- **Your instructions**: Nothing but the lines from the top of the following entries through the line with "From S2P Require" should be printed, exactly as they are.

- **Records to use**:
☆ ☆ ☆ ☆ ☆
(* ===== verification/Store.v ===== *)
(** The store's key-level operations ([src/internal/store/store.go]): lazy
    expiry, type checks, strings' [Get] and [Set], deletion, expiry times,
    [Rename], and the database-wide operations. *)
From S2P Require Import Prelude GoStd Float Sql Effects Keyspace Sample.
Local Open Scope Z_scope.
Local Open Scope go_scope.

(** ** Helpers shared by every operation *)

Definition nowMs : prog Z := ns ⇐ trigger Now; Ret (unix_milli ns).

(** [""] stands for a missing or expired key. *)
Definition keyType (key : string) (dbIdx : Z) : prog (result string) :=
  now ⇐ nowMs;
  r ⇐ query_row DB (SelKeyTypeAlive (key, dbIdx) now);
  match r with
  | NoRows => ok ""
  | ScanErr e => err e
  | Row typ => ok typ
  end.

Definition deleteExpired (key : string) (dbIdx : Z) : prog (result unit) :=
  now ⇐ nowMs;
  _ ⇐? exec DB (DeleteKeyExpired (key, dbIdx) now);
  ok tt.

Definition assertType (key : string) (dbIdx : Z) (want : string) : prog (result unit) :=
  typ ⇐? keyType key dbIdx;
  if decide (typ ≠ "" ∧ typ ≠ want) then err ErrWrongType else ok tt.

(** Both branches of the source issue the same upsert, with [NULL] for a nil
    [expiresAt]. *)
Definition upsertKey (key : string) (dbIdx : Z) (typ : string) (expiresAt : option Z)
    : prog (result unit) :=
  _ ⇐? exec TX (UpsertKey (key, dbIdx) typ expiresAt);
  ok tt.

(** ** Strings *)

Definition Get (key : string) (dbIdx : Z) : prog (result (option string)) :=
  _ ⇐? deleteExpired key dbIdx;
  _ ⇐? assertType key dbIdx "string";
  r ⇐ query_row DB (SelString (key, dbIdx));
  match r with
  | NoRows => ok None
  | ScanErr e => err e
  | Row val => ok (Some val)
  end.

Record SetOptions := mkSetOptions {
  ExpiresAt : option Z;
  NX : bool;
  XX : bool;
  KeepTTL : bool;
}.

Definition no_options : SetOptions := mkSetOptions None false false false.

Definition Set_ (key : string) (dbIdx : Z) (value : string) (opts : SetOptions)
    : prog (result bool) :=
  _ ⇐? deleteExpired key dbIdx;
  _ ⇐? assertType key dbIdx "string";
  with_tx (
    now ⇐ nowMs;
    r ⇐ query_row TX (CountKeyAlive (key, dbIdx) now);
    let exists_ := scanned 0 r in
    if NX opts && bool_decide (exists_ > 0) then ok false
    else if XX opts && bool_decide (exists_ = 0) then ok false
    else
      _ ⇐? upsertKey key dbIdx "string" (ExpiresAt opts);
      _ ⇐? exec TX (UpsertString (key, dbIdx) value);
      _ ⇐? commit;
      ok true).

(** ** Deletion and existence *)

Definition Del (keys : list string) (dbIdx : Z) : prog (result Z) :=
  if decide (keys = []) then ok 0
  else for_each keys 0 (λ total k,
    n ⇐? exec DB (DeleteKey (k, dbIdx));
    ok (total + n)).

Definition Exists_ (keys : list string) (dbIdx : Z) : prog (result Z) :=
  for_each keys 0 (λ count k,
    _ ⇐? deleteExpired k dbIdx;
    r ⇐ query_row DB (CountKey (k, dbIdx));
    ok (count + scanned 0 r)).

(** ** Expiry *)

Definition ExpireAt (key : string) (dbIdx : Z) (atMs : Z) : prog (result bool) :=
  _ ⇐? deleteExpired key dbIdx;
  n ⇐? exec DB (UpdateExpiry (key, dbIdx) (Some atMs));
  ok (bool_decide (n > 0)).

(** [time.Duration(seconds)*time.Second] is an int64 product in nanoseconds. *)
Definition Expire (key : string) (dbIdx : Z) (seconds : Z) : prog (result bool) :=
  ns ⇐ trigger Now;
  ExpireAt key dbIdx (unix_milli (ns + wrap64 (seconds * 1000000000))).

Definition PExpire (key : string) (dbIdx : Z) (ms : Z) : prog (result bool) :=
  now ⇐ nowMs;
  ExpireAt key dbIdx (wrap64 (now + ms)).

(** int64 [/] truncates towards zero; here the dividend is not negative. *)
Definition ttl (key : string) (dbIdx : Z) (millis : bool) : prog (result Z) :=
  _ ⇐? deleteExpired key dbIdx;
  r ⇐ query_row DB (SelExpiresAt (key, dbIdx));
  match r with
  | NoRows => ok (-2)
  | ScanErr e => err e
  | Row None => ok (-1)
  | Row (Some expiresAt) =>
      now ⇐ nowMs;
      let rem := wrap64 (expiresAt - now) in
      if decide (rem < 0) then ok (-2)
      else if millis then ok rem
      else ok (Z.quot rem 1000)
  end.

Definition TTL (key : string) (dbIdx : Z) : prog (result Z) := ttl key dbIdx false.
Definition PTTL (key : string) (dbIdx : Z) : prog (result Z) := ttl key dbIdx true.

Definition Persist (key : string) (dbIdx : Z) : prog (result bool) :=
  _ ⇐? deleteExpired key dbIdx;
  r ⇐ query_row DB (SelExpiresAt (key, dbIdx));
  match r with
  | Row (Some _) =>
      _ ⇐? exec DB (UpdateExpiry (key, dbIdx) None);
      ok true
  | _ => ok false
  end.

Definition Type_ (key : string) (dbIdx : Z) : prog (result string) :=
  _ ⇐? deleteExpired key dbIdx;
  typ ⇐? keyType key dbIdx;
  if decide (typ = "") then ok "none" else ok typ.

(** ** Whole databases *)

Definition SweepExpired : prog (result unit) :=
  now ⇐ nowMs;
  _ ⇐? exec DB (DeleteAllExpired now);
  ok tt.

Definition DBSize (dbIdx : Z) : prog (result Z) :=
  now ⇐ nowMs;
  r ⇐ query_row DB (CountDbAlive dbIdx now);
  match r with
  | Row n => ok n
  | NoRows => err (ErrNew "sql: no rows in result set")
  | ScanErr e => err e
  end.

Definition FlushDB (dbIdx : Z) : prog (result unit) :=
  _ ⇐? exec DB (DeleteDb dbIdx);
  ok tt.

Definition FlushAll : prog (result unit) :=
  _ ⇐? exec DB DeleteAll;
  ok tt.

(** ** Rename *)

(** The copy statement of [typ]'s table; a row of [keys] has one of the five
    types, and the source copies nothing for any other. *)
Definition copy_stmt (typ : string) (dst src : kid) : option stmt :=
  if decide (typ = "string") then Some (CopyStrings dst src)
  else if decide (typ = "list") then Some (CopyLists dst src)
  else if decide (typ = "hash") then Some (CopyHashes dst src)
  else if decide (typ = "set") then Some (CopySets dst src)
  else if decide (typ = "zset") then Some (CopyZsets dst src)
  else None.

Definition Rename (src dst : string) (dbIdx : Z) : prog (result unit) :=
  _ ⇐? deleteExpired src dbIdx;
  r ⇐ query_row DB (SelTypeExpires (src, dbIdx));
  match r with
  | NoRows => err ErrNoKey
  | ScanErr e => err e
  | Row (typ, expiresAt) =>
      with_tx (
        _ ⇐ exec TX (DeleteKey (dst, dbIdx));
        _ ⇐? exec TX (InsertKey (dst, dbIdx) typ expiresAt);
        _ ⇐? match copy_stmt typ (dst, dbIdx) (src, dbIdx) with
             | Some s => exec TX s
             | None => ok 0
             end;
        _ ⇐? exec TX (DeleteKey (src, dbIdx));
        commit)
  end.

(** ** Random key and key listing *)

Definition RandomKey (dbIdx : Z) : prog (result string) :=
  now ⇐ nowMs;
  r ⇐ query_row DB (SelRandomKey dbIdx now);
  match r with
  | NoRows => ok ""
  | ScanErr e => err e
  | Row key => ok key
  end.

(** ** Proof rules of the helpers *)

(** The rows of a key after [deleteExpired]. *)
Definition purge (now : Z) (sl : slice) : slice := (slice_delete (expiredWhere now) sl).2.

(** Its [keys] row, if any, has not expired. *)
Definition live (now : Z) (sl : slice) : Prop :=
  ∀ r, s_key sl = Some r → aliveWhere now r = true.

Lemma aliveWhere_negb now r : aliveWhere now r = negb (expiredWhere now r).
Proof.
  unfold aliveWhere, expiredWhere. destruct (kr_expires_at r) as [e|]; [|done].
  rewrite <- bool_decide_not. apply bool_decide_ext. lia.
Qed.

Lemma purge_live now sl : live now (purge now sl).
Proof.
  unfold live, purge, slice_delete. intros r.
  destruct (s_key sl) as [r'|] eqn:Hk; [|by simpl; rewrite Hk].
  destruct (expiredWhere now r') eqn:He; simpl; [done|].
  rewrite Hk.
  intros ?; simplify_eq. by rewrite aliveWhere_negb, He.
Qed.

Lemma purge_wf now sl : wf_slice sl → wf_slice (purge now sl).
Proof.
  intros Hsl. unfold purge, slice_delete. destruct (s_key sl); [|done].
  case_match; [constructor|done].
Qed.

Lemma purge_abs now sl : abs_entry now (purge now sl) = abs_entry now sl.
Proof.
  unfold purge, slice_delete. destruct (s_key sl) as [r|] eqn:Hk; [|done].
  destruct (expiredWhere now r) eqn:He; [|done].
  unfold abs_entry. rewrite Hk. simpl. by rewrite aliveWhere_negb, He.
Qed.

#[export] Hint Resolve purge_live purge_wf : sqlresp.

Section helpers.
Context (F : Prop) (ns : Z) (T0 : Tables) (key : string) (db : Z).
Abbreviation k := (key, db).
Abbreviation now := (unix_milli ns).

Lemma wp_nowMs {A} (f : Z → prog A) Q sl σ :
  quiet ns T0 k sl σ → (∀ σ', quiet ns T0 k sl σ' → wp F (f now) Q σ') →
  wp F (bind nowMs f) Q σ.
Proof. intros Hq Hf. change (wp F (Vis Now (λ x, f (unix_milli x))) Q σ). by eapply wp_slice_now. Qed.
☆ ☆ ☆ ☆ ☆
- **Your response**:
(* ===== verification/Store.v ===== *)
(** The store's key-level operations ([src/internal/store/store.go]): lazy
    expiry, type checks, strings' [Get] and [Set], deletion, expiry times,
    [Rename], and the database-wide operations. *)
From S2P Require Import Prelude GoStd Float Sql Effects Keyspace Sample.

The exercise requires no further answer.